A team of four personnel is required: one assistant at the head to secure the C-spine and endotracheal tube, one by the ventilator managing foam rolls and vital parameters, one by the torso managing intravenous perfusors, and one at the pelvis managing injectable medications. A fifth assistant is optional for ECMO patients or those with obesity.
Q4: What patient preparation steps must occur before prone positioning begins?
The endotracheal tube is fixed to prevent decubitus ulcers and accidental extubation. The gastric tube is secured and checked. Eye protection with Dexpanthenol ointment is applied. Oral and nasopharyngeal secretions are suctioned. The patient is pre-oxygenated with FiO2 of 1.0, and anesthesia may be deepened with muscular relaxants if required.
Q5: What safety precautions protect healthcare workers during prone positioning?
Full personal protective equipment, including an FFP3 protective mask, must be worn due to high risk of breathing circuit disconnection. Donning personal protective equipment before entering a patient room is essential. The team coordinates carefully to minimize exposure while managing tubes, cables, and monitoring devices throughout the procedure.
Q6: How is the patient positioned and supported once turned prone?

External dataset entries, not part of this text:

(** X12. A later ticker replaces an earlier one of the same symbol: after a
    ticker with a well-formed symbol and a price text that is not empty,
    the map holds the number read from that text under the coin, and the
    prices of all other coins are what they were before it. *)
Theorem price_map_latest (parseFloat : string → Q)
    (tickers : list AsterPriceFeed.ticker) (coin price : string) :
  coin_name coin → price ≠ EmptyString →
  AsterPriceFeed.price_map parseFloat
    (tickers ++ [AsterPriceFeed.Ticker (Some (coin +:+ "USDT")) (Some price)]) !! coin
  = Some (parseFloat price)
  ∧ ∀ other, other ≠ coin →
      AsterPriceFeed.price_map parseFloat
        (tickers ++ [AsterPriceFeed.Ticker (Some (coin +:+ "USDT")) (Some price)]) !! other
      = AsterPriceFeed.price_map parseFloat tickers !! other.
Proof.
  intros [Hup Hlen] Hprice.
  unfold AsterPriceFeed.price_map. rewrite fold_left_app.
  cbn [fold_left]. unfold AsterPriceFeed.record_ticker at 1 3.
  assert (Hs : AsterPriceFeed.truthy (Some (coin +:+ "USDT")) = true).
  { destruct coin; [simpl in Hlen; lia|reflexivity]. }
  assert (Hp : AsterPriceFeed.truthy (Some price) = true).
  { destruct price; [congruence|reflexivity]. }
  rewrite Hs, Hp. cbn [andb default from_option id].
  rewrite match_coin_complete by (exact Hup || (destruct coin; [simpl in Hlen; lia|discriminate])).
  destruct (Nat.leb_spec (String.length coin) 5) as [_|Hgt]; [|lia].
  split.
  - apply lookup_insert_eq.
  - intros other Hne. apply lookup_insert_ne. congruence.
Qed.

Lemma price_map_latest_witness :
  AsterPriceFeed.price_map (fun s => if String.eqb s "2" then 2%Q else 1%Q)
    ([AsterPriceFeed.Ticker (Some "ETHUSDT") (Some "1")]
     ++ [AsterPriceFeed.Ticker (Some ("ETH" +:+ "USDT")) (Some "2")]) !! "ETH"
  = Some 2%Q.
Proof.
  apply (price_map_latest (fun s => if String.eqb s "2" then 2%Q else 1%Q)
           [AsterPriceFeed.Ticker (Some "ETHUSDT") (Some "1")] "ETH" "2").
  - split; [reflexivity|simpl; lia].
  - discriminate.
Defined.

The patient is rolled 90 degrees toward the ventilator, then fully prone. Foam rolls are placed under shoulders and pelvis to prevent pressure sores. The head is slightly rotated with ears, nose, and carotids free from pressure. Arms are positioned next to the body with padded venous cannulas. Lower legs rest on a pillow with knees on foam.
Q7: How long can a patient remain in prone positioning?
Depending on clinical findings and patient response, a COVID-19 patient can remain in prone positioning for up to 24 hours. The endotracheal tube position is verified through oscillation with a stethoscope, and positioning is optimized by assistants on both sides to ensure comfort and safety throughout the duration.